[Opening Exercise inputs section]

Lemma recs_encoded rs es :
  encode_log rs = Ok es → Forall wf_record rs → slice_bound (concat es) →
  recs (concat es) = rs ∧ encs (concat es) = es.
Proof.
  intros He Hwf Hb. assert (recs (concat es) = rs) as E.
  { unfold recs, parse_log_prefix. rewrite (parse_encoded rs es) by done. cbn. by apply (place_records 0). }
  split; [done|]. unfold encs. by rewrite E, He.
Qed.

Lemma batch_ok_inv b :
  batch_ok b → slice_bound b →
  encode_log (recs b) = Ok (encs b) ∧ Forall wf_record (recs b) ∧ concat (encs b) = b.
Proof.
  intros (rs & es & He & Hwf & ->) Hb. destruct (recs_encoded rs es) as [-> ->]; done.
Qed.

Lemma slice_bound_app (b1 b2 : bytes) :
  slice_bound (b1 ++ b2) → slice_bound b1 ∧ slice_bound b2.
Proof.
  unfold slice_bound. rewrite len_app. pose proof (len_nonneg b1). pose proof (len_nonneg b2). lia.
Qed.

Lemma seg_ok_inv bs :
  Forall batch_ok bs → slice_bound (concat bs) →
  encode_log (seg_recs bs) = Ok (seg_encs bs) ∧ Forall wf_record (seg_recs bs) ∧
  concat (seg_encs bs) = concat bs.
Proof.
  induction 1 as [|b bs Hb _ IH]; cbn [concat]; [done|].
  intros [H1 H2]%slice_bound_app.
  destruct (batch_ok_inv b Hb H1) as (E1 & W1 & C1), (IH H2) as (E2 & W2 & C2).
  change (seg_recs (b :: bs)) with (recs b ++ seg_recs bs).
  change (seg_encs (b :: bs)) with (encs b ++ seg_encs bs).
  split_and!; [apply encode_log_app; eauto|by apply Forall_app|by rewrite concat_app, C1, C2].
Qed.

Lemma concat_batch_streams id off bs :
  Forall batch_ok bs → slice_bound (concat bs) →
  concat (batch_streams id off bs) = at_lsn id <$> place off (seg_recs bs) (seg_encs bs).
Proof.
  intros Hok. revert off. induction Hok as [|b bs Hb _ IH]; intros off; cbn [concat batch_streams]; [done|].
  intros [H1 H2]%slice_bound_app. destruct (batch_ok_inv b Hb H1) as (E1 & _ & C1).
  change (seg_recs (b :: bs)) with (recs b ++ seg_recs bs).
  change (seg_encs (b :: bs)) with (encs b ++ seg_encs bs).
  by rewrite (place_app _ _ _ _ _ E1), fmap_app, C1, IH.
Qed.

Lemma place_bound off rs es :
  Forall (λ p, off ≤ pr_end_offset p ≤ off + len (concat es)) (place off rs es).
Proof.
  revert off es. induction rs as [|r rs IH]; intros off [|e es]; cbn [place concat]; try constructor.
  - cbn. rewrite len_app. pose proof (len_nonneg e). pose proof (len_nonneg (concat es)). lia.
  - rewrite len_app. pose proof (len_nonneg e). eapply Forall_impl; [apply IH|]. cbn. intros; lia.
Qed.

Lemma place_take k off rs es : take k (place off rs es) = place off (take k rs) (take k es).
Proof.
  revert k off es. induction rs as [|r rs IH]; intros [|k] off [|e es]; cbn; try done. by rewrite IH.
Qed.

Lemma frame_records_ok id frames :
  0 ≤ id ≤ U32_MAX → Forall (λ p, 0 ≤ pr_end_offset p ∧ 40 + pr_end_offset p ≤ U32_MAX) frames →
  frame_records id frames = Ok (at_lsn id <$> frames).
Proof.
  intros Hid. induction 1 as [|p frames [Hp Hp'] _ IH]; cbn; [done|].
  unfold end_lsn. change (Z.of_nat WAL_HEADER_BYTES) with 40.
  replace (checked_add 40 (pr_end_offset p)) with (Some (40 + pr_end_offset p))
    by (symmetry; apply checked_add_Some; unfold U64_MAX, U32_MAX in *; lia).
  cbn [mbind option_bind].
  replace (from_wal_position _ _) with (Some (id * 2 ^ 32 + (40 + pr_end_offset p)))
    by (symmetry; apply from_wal_position_Some; lia).
  cbn [ok_or]. by rewrite IH.
Qed.

Lemma encode_log_pos rs es : encode_log rs = Ok es → Forall (λ e, 0 < len e) es.
Proof.
  revert es. induction rs as [|r rs IH]; intros es; cbn; [intros [= <-]; constructor|].
  destruct (to_bytes r) as [e|] eqn:Er, (encode_log rs) eqn:E; [|done..]. intros [= <-].
  constructor; [|by apply IH]. apply to_bytes_inj_len in Er. lia.
Qed.
End streams.

(** ** Scanning segment files *)
Section scan.
Context `{Crc32c}.

Lemma read_segment_ok k sb fs f :
  fs_faults fs = [] → BTreeMap.get k (fs_files fs) = Some f →
  len (f_bytes f) ≤ sb → sb ≤ U32_MAX → read_segment k sb fs = (fs, Ok (f_bytes f)).
Proof.
  intros Hn Hg Hl Hsb. unfold read_segment. rewrite (fs_read_ok k fs f) by done.
  destruct (_ || _)%bool eqn:E; [|done]. unfold MAX_OFFSET in E.
  apply orb_prop in E as [?%Z.ltb_lt|?%Z.ltb_lt]; lia.
Qed.

Lemma validate_header_ok store id content :
  wf_store store → 0 ≤ id ≤ U32_MAX →
  validate_segment_header (encode_wal_header store id ++ content) store id = Ok ().
Proof.
  intros Hst Hid. pose proof (length_wal_header store id (proj1 Hst)) as Hl.
  unfold validate_segment_header. rewrite bool_decide_eq_false_2 by (rewrite length_app; lia).
  rewrite take_app_length' by done. by apply decode_encode_wal_header.
Qed.

Lemma drop_header store id content :
  wf_store store → drop WAL_HEADER_BYTES (encode_wal_header store id ++ content) = content.
Proof. intros [Hst _]. apply drop_app_length'. by rewrite length_wal_header. Qed.

Lemma len_seg_bytes store s : wf_store store → len (seg_bytes store s) = 40 + len (concat s.2).
Proof.
  intros [Hst _]. unfold seg_bytes, len. rewrite length_app, length_wal_header by done.
  unfold WAL_HEADER_BYTES. lia.
Qed.

(** A complete segment: what the scans read from it. *)
Definition seg_whole (store : bytes) (sb : Z) (fs : Fs) (s : Z * list bytes) : Prop :=
  seg_ok sb s ∧ Forall batch_ok s.2 ∧
  ∃ f, BTreeMap.get s.1 (fs_files fs) = Some f ∧ f_bytes f = seg_bytes store s.

Lemma small_slice_bound (b : bytes) : len b ≤ U32_MAX → slice_bound b.
Proof. unfold slice_bound, U32_MAX. lia. Qed.

Lemma seg_whole_parse store sb fs s :
  wf_store store → sb ≤ U32_MAX → fs_faults fs = [] → seg_whole store sb fs s →
  read_segment s.1 sb fs = (fs, Ok (seg_bytes store s)) ∧
  validate_segment_header (seg_bytes store s) store s.1 = Ok () ∧
  parse_log_prefix_frames (drop WAL_HEADER_BYTES (seg_bytes store s)) =
    (place 0 (seg_recs s.2) (seg_encs s.2), Complete) ∧
  frame_records s.1 (place 0 (seg_recs s.2) (seg_encs s.2)) = Ok (seg_stream s).
Proof.
  intros Hst Hsb Hn ((Hid & Hlen & _) & Hb & f & Hg & Ef).
  destruct (seg_ok_inv s.2) as (He & Hwf & Hc); [done|apply small_slice_bound; lia|].
  split_and!.
  - rewrite <-Ef. apply read_segment_ok; [done..| |done]. rewrite Ef, len_seg_bytes by done. lia.
  - by apply validate_header_ok.
  - unfold seg_bytes. rewrite drop_header, <-Hc by done. apply parse_encoded; [done..|].
    rewrite Hc. apply small_slice_bound. lia.
  - apply frame_records_ok; [done|]. eapply Forall_impl; [apply place_bound|]. cbn.
    rewrite Hc. intros p Hp. lia.
Qed.

Lemma open_scan_whole store sb final segs rest v fs :
  wf_store store → sb ≤ U32_MAX → fs_faults fs = [] → Forall (seg_whole store sb fs) segs →
  Forall (λ s, s.1 ≠ final) segs →
  open_scan store sb final (segs.*1 ++ rest) v fs = open_scan store sb final rest v fs.
Proof.
  intros Hst Hsb Hn Hall. induction Hall as [|s segs Hs _ IH]; intros Hne; cbn [fmap list_fmap app]; [done|].
  apply Forall_cons in Hne as [Hs1 Hne]. cbn [open_scan].
  destruct (seg_whole_parse _ _ _ _ Hst Hsb Hn Hs) as (-> & -> & -> & _).
  rewrite (proj2 (Z.eqb_neq _ _) Hs1). by apply IH.
Qed.

Lemma recover_segments_whole store sb segs rest fs :
  wf_store store → sb ≤ U32_MAX → fs_faults fs = [] → Forall (seg_whole store sb fs) segs →
  recover_segments store sb (segs.*1 ++ rest) fs =
  do? (fs, later) := recover_segments store sb rest fs in
  (fs, Ok (concat (seg_stream <$> segs) ++ later)).
Proof.
  intros Hst Hsb Hn. induction 1 as [|s segs Hs _ IH]; cbn [fmap list_fmap app concat].
  - by destruct (recover_segments store sb rest fs) as [? []].
  - cbn [recover_segments].
    destruct (seg_whole_parse _ _ _ _ Hst Hsb Hn Hs) as (-> & -> & -> & ->). rewrite IH.
    destruct (recover_segments store sb rest fs) as [? [later|]]; [|done].
    by rewrite <-app_assoc.
Qed.

Lemma place_last off rs es :
  encode_log rs = Ok es →
  default off (pr_end_offset <$> last (place off rs es)) = off + len (concat es).
Proof.
  revert off es. induction rs as [|r rs IH]; intros off es; cbn [encode_log].
  { intros [= <-]. cbn. unfold len; cbn; lia. }
  destruct (to_bytes r) as [e|] eqn:Er, (encode_log rs) as [es'|] eqn:E; [|done..].
  intros [= <-]. cbn [place concat]. rewrite len_app.
  specialize (IH (off + len e) es' eq_refl). rewrite last_cons.
  destruct (last (place (off + len e) rs es')); cbn in *; lia.
Qed.

(** The final segment after a crash cut its records at byte [n]. *)
Lemma open_scan_cut store sb s n v fs f :
  wf_store store → sb ≤ U32_MAX → fs_faults fs = [] → seg_ok sb s → Forall batch_ok s.2 →
  BTreeMap.get s.1 (fs_files fs) = Some f → (n ≤ length (concat s.2))%nat →
  f_bytes f = encode_wal_header store s.1 ++ take n (concat s.2) →
  ∃ k m, (k ≤ length (seg_recs s.2))%nat ∧
    n = (length (concat (take k (seg_encs s.2))) + m)%nat ∧
    (m = 0%nat ∨ ∃ e, seg_encs s.2 !! k = Some e ∧ 0 < m < length e)%nat ∧
    open_scan store sb s.1 [s.1] v fs = (fs, Ok (40 + len (concat (take k (seg_encs s.2))))).
Proof.
  intros Hst Hsb Hn (Hid & Hlen & _) Hb Hg Hcut Ef.
  destruct (seg_ok_inv s.2) as (He & Hwf & Hc); [done|apply small_slice_bound; lia|].
  rewrite <-Hc in Hcut, Ef.
  destruct (parse_cut (seg_recs s.2) (seg_encs s.2) n) as (k & m & Hk & Hnm & Hm & Hp);
    [done..|apply small_slice_bound; rewrite Hc; lia|done|].
  exists k, m. split_and!; [done..|]. cbn [open_scan].
  assert (len (f_bytes f) = 40 + Z.of_nat n) as Hfl.
  { rewrite Ef. unfold len. rewrite length_app, length_wal_header, length_take by apply Hst.
    unfold WAL_HEADER_BYTES. lia. }
  assert (Z.of_nat n ≤ len (concat s.2)) by (rewrite Hc in Hcut; unfold len; lia).
  rewrite (read_segment_ok s.1 sb fs f) by (done || lia).
  rewrite Ef, validate_header_ok, drop_header, Hp, Z.eqb_refl by done.
  destruct (decide (m = 0%nat)) as [->|Hm0].
  - rewrite <-Ef, Hfl. do 3 f_equal. unfold len. lia.
  - change (Z.of_nat WAL_HEADER_BYTES) with 40.
    pose proof (place_last 0 _ _ (encode_log_take k _ _ He)) as Hl. by rewrite Hl.
Qed.
End scan.

(** ** Opening after a crash *)
Section reopen.
Context `{Crc32c}.
Implicit Types (d : SegmentedLog).

Definition same_file (p q : Z * File) : Prop := q.1 = p.1 ∧ f_bytes q.2 = f_bytes p.2.

(** Files that are wholly synchronized come through a crash. *)
Lemma files_crash_last finit k f files' :
  files_crash (finit ++ [(k, f)]) files' →
  Forall (λ p, f_synced p.2 = length (f_bytes p.2) ∧ f_synced p.2 ≠ 0%nat) finit →
  f_synced f ≠ 0%nat →
  ∃ finit' f' n, files' = finit' ++ [(k, f')] ∧ Forall2 same_file finit finit' ∧
    f_bytes f' = take n (f_bytes f) ∧ (f_synced f ≤ n)%nat.
Proof.
  revert files'. induction finit as [|[j g] finit IH]; intros files' Hc Hf Hs; cbn [app] in Hc.
  - inversion Hc as [|? ? f' ? ? (n & Hn & Hb & _) Hrest|]; simplify_eq; try done.
    inversion Hrest; simplify_eq. exists [], f', n. by split_and!; [|constructor|..].
  - apply Forall_cons in Hf as [[Hg1 Hg2] Hf].
    inversion Hc as [|? ? g' ? ? (n & Hn & Hb & _) Hrest|]; simplify_eq; try done.
    apply IH in Hrest as (finit' & f' & n' & -> & H2 & Hf' & Hn'); [|done..].
    exists ((j, g') :: finit'), f', n'. split_and!; [done| |done..]. constructor; [|done].
    split; [done|]. cbn in *. rewrite Hb. apply take_ge. lia.
Qed.

Lemma same_file_keys l l' : Forall2 same_file l l' → l'.*1 = l.*1.
Proof. induction 1 as [|p q l l' [E _] _ IH]; cbn; [done|]. by rewrite E, IH. Qed.

(** The state of a device after [open] repaired a cut final segment. *)
Definition reopened d (fs : Fs) (offset : Z) : SegmentedLog :=
  {| sl_store := sl_store d; sl_segment_bytes := sl_segment_bytes d;
     sl_state := {| ss_segment := ss_segment (sl_state d); ss_offset := offset;
                    ss_dirty_segments := list_segments fs; ss_directory_dirty := true |};
     sl_poisoned := false; sl_fs := fs |}.

Definition final_bytes d (s : Z * list bytes) (k : nat) : bytes :=
  encode_wal_header (sl_store d) s.1 ++ concat (take k (seg_encs s.2)).

(** The files [open] leaves: whole segments, then the repaired final one. *)
Definition repaired d init (s : Z * list bytes) (k : nat) (fs : Fs) : Prop :=
  fs_faults fs = [] ∧ list_segments fs = (init ++ [s]).*1 ∧
  Forall (seg_whole (sl_store d) (sl_segment_bytes d) fs) init ∧
  ∃ f, BTreeMap.get s.1 (fs_files fs) = Some f ∧ f_bytes f = final_bytes d s k.

Lemma whole_files d init (s : Z * list bytes) finit f :
  Forall (seg_ok (sl_segment_bytes d)) init → Forall (λ s, Forall batch_ok s.2) init →
  Forall2 (file_of (sl_store d)) init finit → keys_ok (finit ++ [(s.1, f)]).*1 →
  ∀ fs, fs_files fs = finit ++ [(s.1, f)] →
  Forall (seg_whole (sl_store d) (sl_segment_bytes d) fs) init.
Proof.
  intros Hok Hb Hf Hk fs Hfs. apply Forall_lookup. intros i s' Hs'.
  destruct (Forall2_lookup_l _ _ _ _ _ Hf Hs') as ([j g] & Hg & E1 & E2). cbn in *. subst j.
  split; [exact (Forall_lookup_1 _ _ _ _ Hok Hs')|].
  split; [exact (Forall_lookup_1 _ _ _ _ Hb Hs')|].
  exists g. split; [|done]. rewrite Hfs. apply BTreeMap.elem_get; [by apply wf_keys|].
  apply elem_of_app. left. by eapply list_elem_of_lookup_2.
Qed.

Lemma file_of_same store init finit finit' :
  Forall2 (file_of store) init finit → Forall2 same_file finit finit' →
  Forall2 (file_of store) init finit'.
Proof.
  intros H1 H2. apply Forall2_same_length_lookup. split.
  { by rewrite (Forall2_length _ _ _ H1), (Forall2_length _ _ _ H2). }
  intros i s q Hs Hq. destruct (Forall2_lookup_r _ _ _ _ _ H2 Hq) as (p & Hp & E3 & E4).
  destruct (Forall2_lookup_lr _ _ _ _ _ _ H1 Hs Hp) as [E1 E2]. split; congruence.
Qed.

[Closing Exercise inputs section]

**What is being asked**
Where the listing above has a line with "Forall (seg_whole (sl_store d) (sl_segment_bytes d) fs) init ∧", start there, and output every line exactly through the line with "Forall (seg_ok (sl_segment_bytes", which is also included.

**Solution**
  Forall (seg_whole (sl_store d) (sl_segment_bytes d) fs) init ∧
  ∃ f, BTreeMap.get s.1 (fs_files fs) = Some f ∧ f_bytes f = final_bytes d s k.

Lemma whole_files d init (s : Z * list bytes) finit f :
  Forall (seg_ok (sl_segment_bytes d)) init → Forall (λ s, Forall batch_ok s.2) init →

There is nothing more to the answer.